Presiden Geram Soal Harga Gas Industri yang Tinggi
Presiden meminta para menteri mengalkulasi opsi-opsi yang bisa menjadi solusi untuk menurunkan harga gas industri. Keputusan akan diambil dalam tiga bulan.
Oleh
NINA SUSILO
·3 menit baca
JAKARTA, KOMPAS - Masalah tingginya harga gas industri yang berlarut-larut membuat Presiden Joko Widodo geram. Dia meminta para menteri mengalkulasi opsi-opsi yang bisa menjadi solusi. Keputusan akan diambil dalam tiga bulan.
Saat ini, 80 persen volume gas Indonesia digunakan industri pembangkit listrik, industri kimia, industri makanan, industri keramik, industri baja, industri pupuk, dan industri gelas. Namun, harga gas untuk industri masih tinggi.
Harga gas, menurut Asosiasi Industri Keramik Indonesia, di Jawa Timur 7,89 dollar AS per juta british thermal unit (MMBTU), sedangkan di Jawa Barat 9,16 dollar AS per MMBTU.
Angka itu jauh dari janji pemerintah yang ditetapkan dalam Peraturan Presiden Nomor 40 Tahun 2016 tentang Penetapan Harga Gas Bumi. Apalagi, harga gas industri ini dinilai menurunkan daya saing produk Indonesia di pasar dunia.
"Gas bukan semata-mata komoditas tapi juga modal pembangunan yang akan memperkuat industri nasional kita. Ketika porsi gas sangat besar pada struktur biaya produksi, maka harga gas akan sangat berpengaruh pada daya saing produk industri kita di pasar dunia," kata Presiden dalam pengantar rapat terbatas mengenai ketersediaan gas untuk industri di Kantor Presiden, Jakarta, Senin (6/1/2020).
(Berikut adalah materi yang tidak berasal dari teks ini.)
(* ===== verification/DnsServe.v ===== *)
(** The nameserver around the resolver: packets (packages/dns/src/wire.ts), the
    client location (geoip.ts), the query pipeline (apps/dns/src/query.ts) and
    the snapshot store (apps/dns/src/store.ts).

    Encoding and decoding of packets belong to the dns-packet library and are
    parameters, as are its flag masks, whose documented values are hypotheses,
    and the location database.  Flag words are 16 bits wide, so the 32-bit
    operators of the source agree with the ones on [Z]. *)

From S2P Require Import Prelude Comparators AbacModel DnsSteer DnsAnswer DnsResolve.

(** * Packets *)

Record OptOption := {
  oo_type : string; oo_code : option Z; oo_ip : option string; oo_family : option Z;
  oo_source : option Z; oo_scope : option Z
}.

Record OptAnswer := { opt_udpPayloadSize : option Z; opt_options : list OptOption }.

Inductive Additional :=
  | Rr (a : Answer)
  | Opt (o : OptAnswer).

Record Packet := {
  pk_id : Z; pk_type : string; pk_flags : Z;
  pk_questions : list Question;
  pk_answers : list Answer; pk_authorities : list Answer;
  pk_additionals : list Additional
}.

Record EcsInfo := { ecs_ip : string; ecs_family : Z; ecs_source : Z; ecs_scope : Z }.

Record ParsedQuery := {
  pq_packet : Packet; pq_question : option Question; pq_ecs : option EcsInfo;
  pq_edns : bool; pq_udpPayloadSize : Z
}.

Definition EDNS_UDP_PAYLOAD : Z := 1232.
Definition PLAIN_UDP_PAYLOAD : Z := 512.

Fixpoint find_opt (l : list Additional) : option OptAnswer :=
  match l with
  | [] => None
  | Opt o :: _ => Some o
  | Rr _ :: l' => find_opt l'
  end.

(** One option of the OPT record: a client subnet with an address replaces the
    one found before. *)
Definition ecs_step (ecs : option EcsInfo) (o : OptOption) : option EcsInfo :=
  if String.eqb (oo_type o) "CLIENT_SUBNET" || bool_decide (oo_code o = Some 8) then
    match oo_ip o with
    | Some ip =>
        if String.eqb ip "" then ecs
        else Some {| ecs_ip := ip; ecs_family := default 1 (oo_family o);
                     ecs_source := default 0 (oo_source o); ecs_scope := default 0 (oo_scope o) |}
    | None => ecs
    end
  else ecs.

Definition RCODE_BITS (r : Rcode) : Z :=
  match r with
  | NOERROR => 0 | FORMERR => 1 | SERVFAIL => 2 | NXDOMAIN => 3 | NOTIMP => 4 | REFUSED => 5
  end.

Record ResponseInput := {
  ri_query : ParsedQuery; ri_rcode : Rcode; ri_aa : bool;
  ri_answers : list Answer; ri_authorities : list Answer; ri_additionals : list Answer;
  ri_ecsScope : option Z
}.

Definition withRcode (packet : Packet) (rcode : Rcode) : Packet :=
  {| pk_id := pk_id packet; pk_type := pk_type packet;
     pk_flags := Z.lor (pk_flags packet) (RCODE_BITS rcode);
     pk_questions := pk_questions packet; pk_answers := pk_answers packet;
     pk_authorities := pk_authorities packet; pk_additionals := pk_additionals packet |}.

Definition is_opt (a : Additional) : bool := match a with Opt _ => true | Rr _ => false end.

(** * The snapshot store *)

Record Bundle := { b_version : Z; b_zones : list DnsZoneSnapshot }.

Definition store_version (st : option Bundle) : Z :=
  match st with Some b => b_version b | None => -1 end.

(** [SnapshotStore.apply] of a candidate that parsed ([Some]) or did not. *)
Definition store_apply (st : option Bundle) (candidate : option Bundle) : option Bundle * bool :=
  match candidate with
  | None => (st, false)
  | Some next =>
      match st with
      | Some b => if b_version next <=? b_version b then (st, false) else (Some next, true)
      | None => (Some next, true)
      end
  end.

Section serve.
(** dns-packet: its codecs and its flag masks. *)
Context (decode : string -> option Packet) (encode : Packet -> string).
Context (AUTHORITATIVE_ANSWER TRUNCATED_RESPONSE RECURSION_DESIRED : Z).
(** The location database. *)
Context (lookup : string -> option LatLon).
Context {D : Type} (dcmp : D -> D -> Z) (km : LatLon -> LatLon -> D).

Definition parsePacket (packet : Packet) : ParsedQuery :=
  let opt := find_opt (pk_additionals packet) in
  let ecs := foldl ecs_step None (match opt with Some o => opt_options o | None => [] end) in
  let udp := match opt with Some o => opt_udpPayloadSize o | None => None end in
  {| pq_packet := packet; pq_question := hd_error (pk_questions packet); pq_ecs := ecs;
     pq_edns := match opt with Some _ => true | None => false end;
     pq_udpPayloadSize := Z.max PLAIN_UDP_PAYLOAD (Z.min (default PLAIN_UDP_PAYLOAD udp) EDNS_UDP_PAYLOAD) |}.

Definition parseQuery (buf : string) : option ParsedQuery := option_map parsePacket (decode buf).

Definition buildResponse (input : ResponseInput) : Packet :=
  let query := ri_query input in
  {| pk_id := pk_id (pq_packet query); pk_type := "response";
     pk_flags := Z.lor (if ri_aa input then AUTHORITATIVE_ANSWER else 0)
                       (Z.land (pk_flags (pq_packet query)) RECURSION_DESIRED);
     pk_questions := match pq_question query with Some q => [q] | None => [] end;
     pk_answers := ri_answers input;
     pk_authorities := ri_authorities input;
     pk_additionals := map Rr (ri_additionals input) ++
       (if pq_edns query then
          [Opt {| opt_udpPayloadSize := Some EDNS_UDP_PAYLOAD;
                  opt_options := match pq_ecs query with
                    | Some e => [ {| oo_type := "CLIENT_SUBNET"; oo_code := Some 8; oo_ip := Some (ecs_ip e);
                                     oo_family := Some (ecs_family e); oo_source := Some (ecs_source e);
                                     oo_scope := Some (default 0 (ri_ecsScope input)) |} ]
                    | None => [] end |}]
        else []) |}.

Definition truncated (packet : Packet) : Packet :=
  {| pk_id := pk_id packet; pk_type := pk_type packet;
     pk_flags := Z.lor (pk_flags packet) TRUNCATED_RESPONSE;
     pk_questions := pk_questions packet; pk_answers := []; pk_authorities := [];
     pk_additionals := List.filter is_opt (pk_additionals packet) |}.

Definition encodeForUdp (packet : Packet) (maxBytes : Z) : string :=
  let full := encode packet in
  if Z.of_nat (String.length full) <=? maxBytes then full else encode (truncated packet).

(** [reader] is [false] when the database is not available. *)
Definition ipToClientLocation (ecs : option EcsInfo) (resolverIp : option string) (reader : bool)
    : ClientLocation :=
  let none := {| cl_coord := None; cl_region := None |} in
  let at_ c := {| cl_coord := Some c; cl_region := None |} in
  let by_resolver :=
    match resolverIp with
    | Some ip => if String.eqb ip "" then none
                 else match lookup ip with Some c => at_ c | None => none end
    | None => none
    end in
  if negb reader then none
  else match ecs with
       | Some e =>
           if negb (String.eqb (ecs_ip e) "") && (0 <? ecs_source e) then
             match lookup (ecs_ip e) with Some c => at_ c | None => by_resolver end
           else by_resolver
       | None => by_resolver
       end.

Record DnsMetrics := { m_parseErrors : Z }.

(** Dropped packets, answers, and resolution that does not return. *)
Inductive Handled :=
  | Dropped
  | Response (packet : Packet) (parsed : ParsedQuery)
  | Overflow.

Definition response_for (parsed : ParsedQuery) (result : DnsAnswer) : Packet :=
  withRcode
    (buildResponse {| ri_query := parsed; ri_rcode := da_rcode result; ri_aa := da_aa result;
       ri_answers := da_answers result; ri_authorities := da_authorities result;
       ri_additionals := da_additionals result;
       ri_ecsScope := Some (match pq_ecs parsed with
                            | Some e => if da_steered result then ecs_source e else 0
                            | None => 0 end) |})
    (da_rcode result).

Definition handleQuery (fuel : nat) (store : option Bundle) (reader : bool) (raw : string)
    (resolverIp : option string) (metrics : DnsMetrics) : Handled * DnsMetrics :=
  let error := {| m_parseErrors := m_parseErrors metrics + 1 |} in
  match parseQuery raw with
  | None => (Dropped, error)
  | Some parsed =>
      match pq_question parsed with
      | None => (Dropped, error)
      | Some question =>
          if negb (String.eqb (pk_type (pq_packet parsed)) "query") then (Dropped, error)
          else
            let zones := match store with Some b => b_zones b | None => [] end in
            let client := ipToClientLocation (pq_ecs parsed) resolverIp reader in
            match answerQuery dcmp km fuel zones question client with
            | None => (Overflow, metrics)
            | Some result => (Response (response_for parsed result) parsed, metrics)
            end
      end
  end.
Lemma worker_unattended_promotion_witness :
  exists w, maybePromote str_cmp
      (watch str_cmp [sample_tick true 1000; sample_tick false 16000; sample_tick false 31000]) (sample_tick false 46000) =
    (w, Promoted (D_promote "db-r1" (Some 0) (Some (1 # 2)%Q) false)) /\ w = no_watch.
Proof.
  eexists. split; [vm_compute; reflexivity|].
  destruct (worker_unattended_promotion str_cmp
    [sample_tick true 1000; sample_tick false 16000; sample_tick false 31000] (sample_tick false 46000)
    no_watch "db-r1" (Some 0) (Some (1 # 2)%Q)) as (_ & _ & _ & Hw & _); [vm_compute; reflexivity|exact Hw].
Defined.
(** [st] after [s] was read, with the tokens and the depth that gave. *)
Definition read_to (st : LexState) (s r : string) (toks : list SqlToken) (dp : nat) : LexState :=
  {| ls_pre := ls_pre st +:+ s; ls_rest := r; ls_statements := ls_statements st;
     ls_tokens := ls_tokens st ++ toks; ls_depth := dp; ls_start := ls_start st |}.

(** From depth [dp], the text [s] is read as [toks] before [r]. *)
Definition reads (d : SqlDialect) (dp : nat) (s : string) (toks : list SqlToken) (dp' : nat) (r : string) : Prop :=
  forall st, ls_rest st = s +:+ r -> ls_depth st = dp -> lex_to d st (read_to st s r toks dp').

Lemma reads_app d dp s1 t1 dp1 s2 t2 dp2 r :
  reads d dp s1 t1 dp1 (s2 +:+ r) -> reads d dp1 s2 t2 dp2 r -> reads d dp (s1 +:+ s2) (t1 ++ t2) dp2 r.
Proof.
  intros H1 H2 st Hr Hd. eapply lex_to_trans.
  - apply (H1 st); [by rewrite Hr, string_app_assoc|done].
  - assert (E : read_to st (s1 +:+ s2) r (t1 ++ t2) dp2 =
                read_to (read_to st s1 (s2 +:+ r) t1 dp1) s2 r t2 dp2)
      by (unfold read_to; simpl; by rewrite string_app_assoc, app_assoc).
    rewrite E. by apply H2.
Qed.

Lemma substring_prefix a b : String.substring 0 (String.length a) (a +:+ b) = a.
Proof. apply (substring_app "" a b). Qed.

Lemma advance_read st s r toks dp :
  ls_rest st = s +:+ r -> advance st r (ls_tokens st ++ toks) dp = read_to st s r toks dp.
Proof.
  intros H. unfold advance, read_to. rewrite H, string_length_app.
  replace (String.length s + String.length r - String.length r)%nat with (String.length s) by lia.
  by rewrite substring_prefix.
Qed.

Lemma reads_token d dp c s k v r :
  lexeme d c (s +:+ r) = L_token k v r -> reads d dp (String c s) [tok k v dp] dp r.
Proof.
  intros H st Hr Hd. rewrite <- (advance_read st (String c s) r) by done.
  apply lex_to_step. unfold lex_step. rewrite Hr. simpl. by rewrite H, Hd.
Qed.

Lemma reads_open d dp r : reads d dp "(" [tok K_punct "(" dp] (S dp) r.
Proof.
  intros st Hr Hd. rewrite <- (advance_read st "(" r) by done. apply lex_to_step. unfold lex_step.
  rewrite Hr. simpl. assert (lexeme d "(" r = L_open r) as -> by by destruct d. by rewrite Hd.
Qed.

Lemma reads_close d dp r : reads d (S dp) ")" [tok K_punct ")" dp] dp r.
Proof.
  intros st Hr Hd. rewrite <- (advance_read st ")" r) by done. apply lex_to_step. unfold lex_step.
  rewrite Hr. simpl. assert (lexeme d ")" r = L_close r) as -> by by destruct d. by rewrite Hd.
Qed.

Lemma reads_space d dp r : reads d dp " " [] dp r.
Proof.
  intros st Hr Hd. rewrite <- (advance_read st " " r) by done. apply lex_to_step. unfold lex_step.
  rewrite Hr, app_nil_r. cbn [String.append]. assert (lexeme d " " r = L_skip r) as -> by by destruct d. by rewrite Hd.
Qed.

(** ** Words and numbers *)

Lemma upper_word c : is_alpha c = true -> isWordChar c = true.
Proof. unfold isWordChar. by intros ->. Qed.

Lemma alpha_lexeme d c r : is_alpha c = true -> next_is (Ascii.eqb squote) r = false ->
  lexeme d c r = L_token K_word (toUpperCase (String c (span isWordChar r)))
                   (sdrop (String.length (span isWordChar r)) r).
Proof.
  intros Hc Hr. unfold lexeme. rewrite Hr.
  destruct c as [[] [] [] [] [] [] [] []]; try discriminate Hc; destruct d; reflexivity.
Qed.

(** Two letters or more, in upper case. *)
Definition is_keyword (w : string) : bool :=
  match w with
  | String c (String c2 s) =>
      is_alpha c && is_alpha c2 && all_chars is_alpha s
  | _ => false
  end.

Lemma reads_word d dp w r : is_keyword w = true -> next_is isWordChar r = false ->
  reads d dp w [tok K_word (toUpperCase w) dp] dp r.
Proof.
  intros Hw Hr. destruct w as [|c [|c2 s]]; try done. simpl in Hw. b2p.
  assert (Hq : next_is (Ascii.eqb squote) (String c2 s +:+ r) = false).
  { simpl. destruct c2 as [[] [] [] [] [] [] [] []]; try done; discriminate. }
  apply reads_token. rewrite alpha_lexeme by done.
  assert (Hspan : span isWordChar (String c2 s +:+ r) = String c2 s).
  { apply span_app; [|done]. simpl. rewrite upper_word by done. simpl.
    by apply (all_chars_impl is_alpha); [apply upper_word|]. }
  rewrite Hspan. f_equal. apply sdrop_app.
Qed.

Lemma digit_lexeme d c r : is_digit c = true ->
  lexeme d c r = L_token K_number (String c (span is_number_char r)) (sdrop (String.length (span is_number_char r)) r).
Proof.
  intros Hc. unfold lexeme.
  destruct c as [[] [] [] [] [] [] [] []]; try discriminate Hc; destruct d; reflexivity.
Qed.

Lemma digits_all n : all_chars is_digit (digits n) = true /\ digits n <> "".
Proof.
  unfold digits. destruct (N.to_uint n) as [|u|u|u|u|u|u|u|u|u|u]; [by split|..];
    (split; [|done]); unfold NilZero.string_of_uint; simpl;
    induction u; simpl; try done; by rewrite IHu.
Qed.

(** A digit and the characters of a number behind it are one token. *)
Lemma reads_number d dp w r : (exists c s, w = String c s /\ is_digit c = true /\ all_chars is_number_char s = true) ->
  next_is is_number_char r = false -> reads d dp w [tok K_number w dp] dp r.
Proof.
  intros (c & s & -> & Hc & Hs) Hr. apply reads_token. rewrite digit_lexeme by done.
  assert (Hspan : span is_number_char (s +:+ r) = s) by (by apply span_app).
  rewrite Hspan. f_equal. apply sdrop_app.
Qed.

Lemma digit_number s : all_chars is_digit s = true -> all_chars is_number_char s = true.
Proof. apply all_chars_impl. intros x Hx. unfold is_number_char. by rewrite Hx. Qed.

Lemma digits_number n t : all_chars is_number_char t = true ->
  exists c s, digits n +:+ t = String c s /\ is_digit c = true /\ all_chars is_number_char s = true.
Proof.
  intros Ht. destruct (digits_all n) as [Hd Hne]. destruct (digits n) as [|c s]; [done|]. simpl in Hd. apply andb_true_iff in Hd as [Hc Hs].
  exists c, (s +:+ t). split; [done|]. split; [done|]. rewrite all_chars_app. by rewrite (digit_number s Hs), Ht.
Qed.
(* ===== verification/SqlClassify.v ===== *)
(** Statement classification for the studio
    (packages/core/src/studio/classify.ts, the SQL part): may a statement run,
    and as what.

    The passes of [classifySqlStatement] thread the class and the reasons; an
    early return is a classification on the left. *)

From S2P Require Import Prelude SqlLex SqlBuild.

Inductive StatementClass := read | write | destructive.
#[export] Instance StatementClass_eq_dec : EqDecision StatementClass.
Proof. solve_decision. Defined.

Record Classification := {
  cl_class : StatementClass; cl_kind : string; cl_reasons : list string; cl_blocked : option string
}.

Definition rank (c : StatementClass) : nat := match c with read => 0 | write => 1 | destructive => 2 end.
Definition up (a b : StatementClass) : StatementClass := if (rank a <? rank b)%nat then b else a.

(** * Word lists *)

Definition READ_FIRST := ["SELECT"; "VALUES"; "TABLE"; "SHOW"; "DESCRIBE"; "DESC"; "EXPLAIN"; "WITH"; "SET"; "HELP"].
Definition WRITE_FIRST := ["INSERT"; "UPDATE"; "DELETE"; "MERGE"; "REPLACE"; "UPSERT"; "CALL"; "LOCK"; "COPY"; "LOAD";
  "REFRESH"; "NOTIFY"; "LISTEN"; "UNLISTEN"; "ANALYZE"; "VACUUM"; "HANDLER"; "DO"].
Definition DDL_FIRST := ["CREATE"; "ALTER"; "DROP"; "TRUNCATE"; "RENAME"; "COMMENT"; "GRANT"; "REVOKE"; "REINDEX";
  "CLUSTER"; "SECURITY"; "IMPORT"; "OPTIMIZE"; "REPAIR"].
Definition ADMIN_FIRST := ["FLUSH"; "KILL"; "SHUTDOWN"; "INSTALL"; "UNINSTALL"; "RESET"; "PURGE"; "CHANGE"; "START";
  "STOP"; "CHECKPOINT"; "DISCARD"; "PREPARE"; "EXECUTE"; "DEALLOCATE"; "REASSIGN"; "CACHE"; "BINLOG"; "CLONE"; "RESTART"].
Definition TXN_FIRST := ["BEGIN"; "COMMIT"; "ROLLBACK"; "SAVEPOINT"; "RELEASE"; "END"; "ABORT"; "XA"].
Definition DML_ANYWHERE := ["INSERT"; "UPDATE"; "DELETE"; "MERGE"; "TRUNCATE"; "DROP"; "ALTER"; "CREATE"; "GRANT"; "REVOKE"].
Hadir dalam rapat ini antara lain Menteri Koordinator Bidang Kemaritiman dan Investasi Luhut Panjaitan, Menko Bidang Perekonomian Airlangga Hartarto, Menteri Perindustrian Agus Gumiwang Kartasasmita, Menteri Energi dan Sumber Daya Mineral Arifin Tasrif, Menteri Keuangan Sri Mulyani, dan Menteri BUMN Erick Thohir.
Presiden Joko Widodo meminta para menteri untuk mengecek kendala penerapan Perpres tersebut. Selain itu, para menteri juga ditugaskan meneliti penyebab tingginya harga gas, mulai dari harga di hulu, harga di tingkat lapangan gas, biaya penyaluran gas, biaya transmisi gas, infrastruktur yang belum terintegrasi, sampai harga di hilir, di tingkat distributor.
Sejauh ini, pemerintah menyiapkan tiga opsi untuk menurunkan harga gas industri. Opsi pertama adalah penurunan atau penghapusan porsi pemerintah dari bagi hasil kegiatan kontraktor kontrak kerja sama yang senilai 2,2 dollar AS per MMBTU. Kedua, kewajiban badan usaha menyerahkan sebagian gas kepada negara (domestic market obligation/DMO) diberlakukan sehingga bisa diberikan kepada industri. Opsi ketiga adalah bebas impor untuk industri.
"Kalau tidak segera diputuskan, ya akan begini terus. Pilihannya \'kan hanya dua; melindungi industri atau melindungi \'pemain\' gas. Saya tadi mau ngomong yang kasar tapi nggak jadi," tutur Presiden gemas.
Dalam ratas, menurut Luhut, Presiden memberikan waktu tiga bulan untuk mengalkulasi serta memfinalisasi strategi penurunan harga gas industri sesuai Perpres 40/2016.
Pada bulan Maret, tambah Airlangga, akan diputuskan opsi mana yang diambil. Namun, sebetulnya dalam Perpres 40/2016 sudah diputuskan harga gas industri 6 dollar AS per MMBTU.
Menurut Kepala SKK Migas Dwi Sucipto, setiap opsi tersebut akan diperhitungkan untung ruginya. Bila ada penurunan pendapatan dari penghapusan porsi pemerintah dari bagi hasil kegiatan kontraktor kontrak kerja sama, kompensasi diperoleh dari mana. Demikian pula untuk DMO dan bebas impor. Memberi izin impor akan menaikkan lagi defisit perdagangan di sektor migas. Karenanya, perlu dikaji kompensasi yang bisa menaikkan nilai ekspor.